[Source records]
BEGIN

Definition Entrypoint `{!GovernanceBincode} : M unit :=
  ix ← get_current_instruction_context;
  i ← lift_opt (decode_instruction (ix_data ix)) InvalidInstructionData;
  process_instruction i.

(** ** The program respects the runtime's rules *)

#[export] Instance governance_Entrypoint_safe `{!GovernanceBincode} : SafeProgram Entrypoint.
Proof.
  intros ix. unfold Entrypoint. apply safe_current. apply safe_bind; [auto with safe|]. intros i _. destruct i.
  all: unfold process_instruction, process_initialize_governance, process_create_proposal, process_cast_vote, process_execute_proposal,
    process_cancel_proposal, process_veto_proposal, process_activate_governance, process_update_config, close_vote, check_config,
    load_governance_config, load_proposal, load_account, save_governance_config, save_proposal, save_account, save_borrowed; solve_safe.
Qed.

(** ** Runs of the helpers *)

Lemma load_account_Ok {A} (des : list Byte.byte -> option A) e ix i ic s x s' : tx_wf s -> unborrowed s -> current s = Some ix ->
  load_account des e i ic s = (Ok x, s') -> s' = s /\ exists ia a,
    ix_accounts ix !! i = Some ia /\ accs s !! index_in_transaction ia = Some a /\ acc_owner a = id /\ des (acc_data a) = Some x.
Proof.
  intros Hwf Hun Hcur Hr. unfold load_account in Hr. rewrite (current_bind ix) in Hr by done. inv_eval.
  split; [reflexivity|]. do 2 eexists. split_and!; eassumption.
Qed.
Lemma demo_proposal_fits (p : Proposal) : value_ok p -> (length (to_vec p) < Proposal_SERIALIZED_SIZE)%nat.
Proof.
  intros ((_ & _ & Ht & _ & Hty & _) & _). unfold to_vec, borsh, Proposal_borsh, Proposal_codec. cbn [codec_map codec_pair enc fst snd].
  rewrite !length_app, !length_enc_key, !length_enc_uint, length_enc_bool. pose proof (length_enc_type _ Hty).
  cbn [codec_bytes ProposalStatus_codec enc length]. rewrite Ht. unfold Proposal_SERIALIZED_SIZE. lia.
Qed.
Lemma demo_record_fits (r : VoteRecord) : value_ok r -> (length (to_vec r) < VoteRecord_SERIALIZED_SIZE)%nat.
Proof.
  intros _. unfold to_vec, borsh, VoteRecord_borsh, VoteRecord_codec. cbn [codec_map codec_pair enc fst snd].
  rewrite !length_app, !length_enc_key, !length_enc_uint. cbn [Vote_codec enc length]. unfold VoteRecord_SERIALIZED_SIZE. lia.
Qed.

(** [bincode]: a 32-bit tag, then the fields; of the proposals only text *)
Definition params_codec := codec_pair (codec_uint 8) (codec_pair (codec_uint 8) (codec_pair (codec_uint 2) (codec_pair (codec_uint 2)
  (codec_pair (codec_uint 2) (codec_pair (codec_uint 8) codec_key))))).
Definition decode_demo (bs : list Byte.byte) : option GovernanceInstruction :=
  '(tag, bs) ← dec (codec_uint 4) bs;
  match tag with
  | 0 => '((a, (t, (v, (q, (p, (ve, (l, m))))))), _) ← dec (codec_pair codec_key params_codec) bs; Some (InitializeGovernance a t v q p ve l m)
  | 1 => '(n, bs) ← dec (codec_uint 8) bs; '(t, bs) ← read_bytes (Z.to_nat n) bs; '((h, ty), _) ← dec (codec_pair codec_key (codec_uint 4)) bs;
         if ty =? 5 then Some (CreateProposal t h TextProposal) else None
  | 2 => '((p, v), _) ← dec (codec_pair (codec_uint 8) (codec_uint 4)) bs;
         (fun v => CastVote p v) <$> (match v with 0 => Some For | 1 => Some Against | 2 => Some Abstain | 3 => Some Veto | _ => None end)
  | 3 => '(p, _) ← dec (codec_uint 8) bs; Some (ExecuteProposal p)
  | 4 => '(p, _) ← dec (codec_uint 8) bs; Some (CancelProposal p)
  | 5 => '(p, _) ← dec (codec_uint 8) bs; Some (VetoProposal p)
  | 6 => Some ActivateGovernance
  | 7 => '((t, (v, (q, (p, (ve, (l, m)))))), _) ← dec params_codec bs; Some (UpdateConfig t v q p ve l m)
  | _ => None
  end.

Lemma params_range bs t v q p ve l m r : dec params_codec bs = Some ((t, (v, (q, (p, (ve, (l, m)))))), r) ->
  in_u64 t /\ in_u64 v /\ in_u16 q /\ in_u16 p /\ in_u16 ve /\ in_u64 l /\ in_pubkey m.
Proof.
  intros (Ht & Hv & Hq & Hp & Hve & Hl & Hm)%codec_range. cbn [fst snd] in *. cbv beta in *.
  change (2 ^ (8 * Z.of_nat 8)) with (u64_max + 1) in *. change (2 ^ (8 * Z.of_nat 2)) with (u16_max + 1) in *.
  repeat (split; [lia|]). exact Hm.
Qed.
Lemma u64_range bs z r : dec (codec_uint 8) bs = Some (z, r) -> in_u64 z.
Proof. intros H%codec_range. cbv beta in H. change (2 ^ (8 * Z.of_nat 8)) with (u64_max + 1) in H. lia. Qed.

END

EXERCISE
Copy, exactly and only, the lines above that begin with the one containing "intros ix. unfold" and finish with the one containing "intros _. unfold".

OUTPUT BELOW
  intros ix. unfold Entrypoint. apply safe_current. apply safe_bind; [auto with safe|]. intros i _. destruct i.
  all: unfold process_instruction, process_initialize_governance, process_create_proposal, process_cast_vote, process_execute_proposal,
    process_cancel_proposal, process_veto_proposal, process_activate_governance, process_update_config, close_vote, check_config,
    load_governance_config, load_proposal, load_account, save_governance_config, save_proposal, save_account, save_borrowed; solve_safe.
Qed.

(** ** Runs of the helpers *)

Lemma load_account_Ok {A} (des : list Byte.byte -> option A) e ix i ic s x s' : tx_wf s -> unborrowed s -> current s = Some ix ->
  load_account des e i ic s = (Ok x, s') -> s' = s /\ exists ia a,
    ix_accounts ix !! i = Some ia /\ accs s !! index_in_transaction ia = Some a /\ acc_owner a = id /\ des (acc_data a) = Some x.
Proof.
  intros Hwf Hun Hcur Hr. unfold load_account in Hr. rewrite (current_bind ix) in Hr by done. inv_eval.
  split; [reflexivity|]. do 2 eexists. split_and!; eassumption.
Qed.
Lemma demo_proposal_fits (p : Proposal) : value_ok p -> (length (to_vec p) < Proposal_SERIALIZED_SIZE)%nat.
Proof.
  intros ((_ & _ & Ht & _ & Hty & _) & _). unfold to_vec, borsh, Proposal_borsh, Proposal_codec. cbn [codec_map codec_pair enc fst snd].
  rewrite !length_app, !length_enc_key, !length_enc_uint, length_enc_bool. pose proof (length_enc_type _ Hty).
  cbn [codec_bytes ProposalStatus_codec enc length]. rewrite Ht. unfold Proposal_SERIALIZED_SIZE. lia.
Qed.
Lemma demo_record_fits (r : VoteRecord) : value_ok r -> (length (to_vec r) < VoteRecord_SERIALIZED_SIZE)%nat.
Proof.
  intros _. unfold to_vec, borsh, VoteRecord_borsh, VoteRecord_codec. cbn [codec_map codec_pair enc fst snd].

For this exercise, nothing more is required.